# THE RECORDS
* * * * * * *

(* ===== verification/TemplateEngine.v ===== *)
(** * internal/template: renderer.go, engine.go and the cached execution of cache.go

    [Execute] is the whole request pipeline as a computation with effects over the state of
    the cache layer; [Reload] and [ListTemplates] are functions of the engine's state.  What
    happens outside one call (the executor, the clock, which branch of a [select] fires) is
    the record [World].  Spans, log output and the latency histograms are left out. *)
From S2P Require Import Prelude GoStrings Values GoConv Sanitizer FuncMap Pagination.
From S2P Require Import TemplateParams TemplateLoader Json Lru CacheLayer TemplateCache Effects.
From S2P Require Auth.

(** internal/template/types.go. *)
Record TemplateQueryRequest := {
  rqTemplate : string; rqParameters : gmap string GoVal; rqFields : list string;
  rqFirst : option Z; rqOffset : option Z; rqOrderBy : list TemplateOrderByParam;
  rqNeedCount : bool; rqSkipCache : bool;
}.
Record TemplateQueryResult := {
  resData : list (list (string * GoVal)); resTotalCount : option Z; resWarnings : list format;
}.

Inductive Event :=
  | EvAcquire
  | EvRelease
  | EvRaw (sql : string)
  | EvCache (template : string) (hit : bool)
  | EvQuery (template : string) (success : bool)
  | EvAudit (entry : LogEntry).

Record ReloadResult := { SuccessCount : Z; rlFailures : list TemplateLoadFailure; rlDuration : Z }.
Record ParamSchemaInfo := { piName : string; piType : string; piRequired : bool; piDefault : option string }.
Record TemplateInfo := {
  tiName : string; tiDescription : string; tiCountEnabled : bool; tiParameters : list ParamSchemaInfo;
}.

* * * * * * *

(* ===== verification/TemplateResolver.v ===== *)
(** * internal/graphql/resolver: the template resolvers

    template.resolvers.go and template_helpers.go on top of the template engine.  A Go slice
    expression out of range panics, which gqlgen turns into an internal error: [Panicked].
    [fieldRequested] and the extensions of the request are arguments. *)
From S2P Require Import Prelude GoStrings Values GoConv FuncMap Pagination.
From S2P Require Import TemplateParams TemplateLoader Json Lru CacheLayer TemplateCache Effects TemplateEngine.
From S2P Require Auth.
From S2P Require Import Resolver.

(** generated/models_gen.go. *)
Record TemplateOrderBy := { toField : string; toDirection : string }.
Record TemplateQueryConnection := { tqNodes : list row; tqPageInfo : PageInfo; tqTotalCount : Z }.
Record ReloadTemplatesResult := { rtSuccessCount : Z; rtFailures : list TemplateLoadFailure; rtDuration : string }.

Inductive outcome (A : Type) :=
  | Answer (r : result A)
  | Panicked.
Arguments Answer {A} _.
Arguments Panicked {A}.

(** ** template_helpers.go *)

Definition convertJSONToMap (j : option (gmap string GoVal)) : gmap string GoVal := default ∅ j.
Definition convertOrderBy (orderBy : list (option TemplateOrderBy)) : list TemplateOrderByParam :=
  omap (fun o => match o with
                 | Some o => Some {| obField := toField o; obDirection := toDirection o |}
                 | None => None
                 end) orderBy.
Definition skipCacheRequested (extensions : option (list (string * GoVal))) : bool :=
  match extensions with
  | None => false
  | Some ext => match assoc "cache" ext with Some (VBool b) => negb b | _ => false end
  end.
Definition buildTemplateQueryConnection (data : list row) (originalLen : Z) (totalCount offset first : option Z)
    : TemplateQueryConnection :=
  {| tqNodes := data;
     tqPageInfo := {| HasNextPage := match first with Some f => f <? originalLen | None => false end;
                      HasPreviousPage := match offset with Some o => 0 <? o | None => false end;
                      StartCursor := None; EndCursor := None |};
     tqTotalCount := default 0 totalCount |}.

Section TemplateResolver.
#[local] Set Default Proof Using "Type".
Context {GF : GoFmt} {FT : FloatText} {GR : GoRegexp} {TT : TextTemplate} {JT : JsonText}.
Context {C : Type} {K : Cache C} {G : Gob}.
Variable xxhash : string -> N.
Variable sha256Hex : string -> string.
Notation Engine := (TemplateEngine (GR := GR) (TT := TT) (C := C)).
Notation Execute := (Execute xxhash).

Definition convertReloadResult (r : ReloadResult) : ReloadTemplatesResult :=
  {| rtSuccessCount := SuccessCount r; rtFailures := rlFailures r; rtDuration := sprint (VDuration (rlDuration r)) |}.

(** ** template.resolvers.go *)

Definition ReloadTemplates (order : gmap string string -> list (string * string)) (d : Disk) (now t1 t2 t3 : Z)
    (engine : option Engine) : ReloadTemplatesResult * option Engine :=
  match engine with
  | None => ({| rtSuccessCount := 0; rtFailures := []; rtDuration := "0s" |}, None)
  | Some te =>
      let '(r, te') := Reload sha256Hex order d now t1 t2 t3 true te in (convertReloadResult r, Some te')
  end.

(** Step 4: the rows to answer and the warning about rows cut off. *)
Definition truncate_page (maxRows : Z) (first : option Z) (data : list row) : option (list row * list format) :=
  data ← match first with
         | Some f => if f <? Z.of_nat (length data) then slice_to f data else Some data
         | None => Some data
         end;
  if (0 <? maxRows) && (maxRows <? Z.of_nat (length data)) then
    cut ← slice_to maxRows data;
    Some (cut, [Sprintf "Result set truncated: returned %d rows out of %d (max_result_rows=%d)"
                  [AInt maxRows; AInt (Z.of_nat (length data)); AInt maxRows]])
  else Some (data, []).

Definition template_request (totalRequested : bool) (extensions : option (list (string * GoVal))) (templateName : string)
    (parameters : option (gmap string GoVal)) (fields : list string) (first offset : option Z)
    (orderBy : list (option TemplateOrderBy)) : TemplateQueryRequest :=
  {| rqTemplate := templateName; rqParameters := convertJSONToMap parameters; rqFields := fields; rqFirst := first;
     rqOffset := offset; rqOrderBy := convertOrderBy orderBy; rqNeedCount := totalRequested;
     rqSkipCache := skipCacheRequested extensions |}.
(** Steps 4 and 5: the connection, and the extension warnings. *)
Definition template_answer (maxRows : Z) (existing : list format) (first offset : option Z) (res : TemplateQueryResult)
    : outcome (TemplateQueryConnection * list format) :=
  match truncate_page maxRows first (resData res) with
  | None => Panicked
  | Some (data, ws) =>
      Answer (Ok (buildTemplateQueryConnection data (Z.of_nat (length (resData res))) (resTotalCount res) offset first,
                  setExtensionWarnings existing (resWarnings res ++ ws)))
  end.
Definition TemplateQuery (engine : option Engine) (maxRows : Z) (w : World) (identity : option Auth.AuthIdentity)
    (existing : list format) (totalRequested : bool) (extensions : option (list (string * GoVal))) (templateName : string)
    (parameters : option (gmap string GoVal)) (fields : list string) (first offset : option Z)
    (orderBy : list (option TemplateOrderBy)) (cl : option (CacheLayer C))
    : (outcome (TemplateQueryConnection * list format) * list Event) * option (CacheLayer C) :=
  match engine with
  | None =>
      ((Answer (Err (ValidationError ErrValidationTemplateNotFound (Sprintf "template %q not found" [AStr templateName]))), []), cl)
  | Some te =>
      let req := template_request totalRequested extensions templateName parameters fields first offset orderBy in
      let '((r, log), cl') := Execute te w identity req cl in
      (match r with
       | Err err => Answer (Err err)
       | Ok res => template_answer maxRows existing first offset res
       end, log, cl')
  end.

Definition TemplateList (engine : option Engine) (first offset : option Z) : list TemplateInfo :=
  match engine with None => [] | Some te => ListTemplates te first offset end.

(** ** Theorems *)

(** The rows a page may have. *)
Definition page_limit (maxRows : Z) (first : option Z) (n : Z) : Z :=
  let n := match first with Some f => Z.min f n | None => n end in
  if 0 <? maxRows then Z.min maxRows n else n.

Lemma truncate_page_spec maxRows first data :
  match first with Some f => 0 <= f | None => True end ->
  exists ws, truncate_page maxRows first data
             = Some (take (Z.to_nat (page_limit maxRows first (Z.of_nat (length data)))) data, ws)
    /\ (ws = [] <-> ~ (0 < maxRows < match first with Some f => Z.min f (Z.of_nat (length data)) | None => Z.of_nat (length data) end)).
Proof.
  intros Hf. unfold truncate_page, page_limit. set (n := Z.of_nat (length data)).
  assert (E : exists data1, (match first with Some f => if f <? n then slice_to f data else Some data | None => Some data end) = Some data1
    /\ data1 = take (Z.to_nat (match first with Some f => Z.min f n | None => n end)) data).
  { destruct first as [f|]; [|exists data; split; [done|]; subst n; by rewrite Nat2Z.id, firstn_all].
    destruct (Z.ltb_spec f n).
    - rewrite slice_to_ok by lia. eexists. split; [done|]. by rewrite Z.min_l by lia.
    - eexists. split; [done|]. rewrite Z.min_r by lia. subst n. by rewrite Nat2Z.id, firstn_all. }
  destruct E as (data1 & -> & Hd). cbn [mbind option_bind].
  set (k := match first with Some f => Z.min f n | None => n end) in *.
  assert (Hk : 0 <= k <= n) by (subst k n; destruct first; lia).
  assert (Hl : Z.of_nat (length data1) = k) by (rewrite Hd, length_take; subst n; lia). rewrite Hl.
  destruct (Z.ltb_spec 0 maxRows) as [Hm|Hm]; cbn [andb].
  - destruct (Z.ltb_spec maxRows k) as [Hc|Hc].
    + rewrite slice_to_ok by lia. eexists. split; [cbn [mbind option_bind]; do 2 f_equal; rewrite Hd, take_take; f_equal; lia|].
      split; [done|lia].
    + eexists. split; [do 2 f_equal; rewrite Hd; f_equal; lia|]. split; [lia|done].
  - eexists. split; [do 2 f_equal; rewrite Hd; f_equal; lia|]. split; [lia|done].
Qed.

* * * * * * *

# EXERCISE REQUIREMENTS
Produce a word-for-word copy of everything above from the line holding "(* ===== verification/TemplateEngine.v" down to the line holding "[Execute] is the", with both of those lines kept.

# TASK SOLUTION
(* ===== verification/TemplateEngine.v ===== *)
(** * internal/template: renderer.go, engine.go and the cached execution of cache.go

    [Execute] is the whole request pipeline as a computation with effects over the state of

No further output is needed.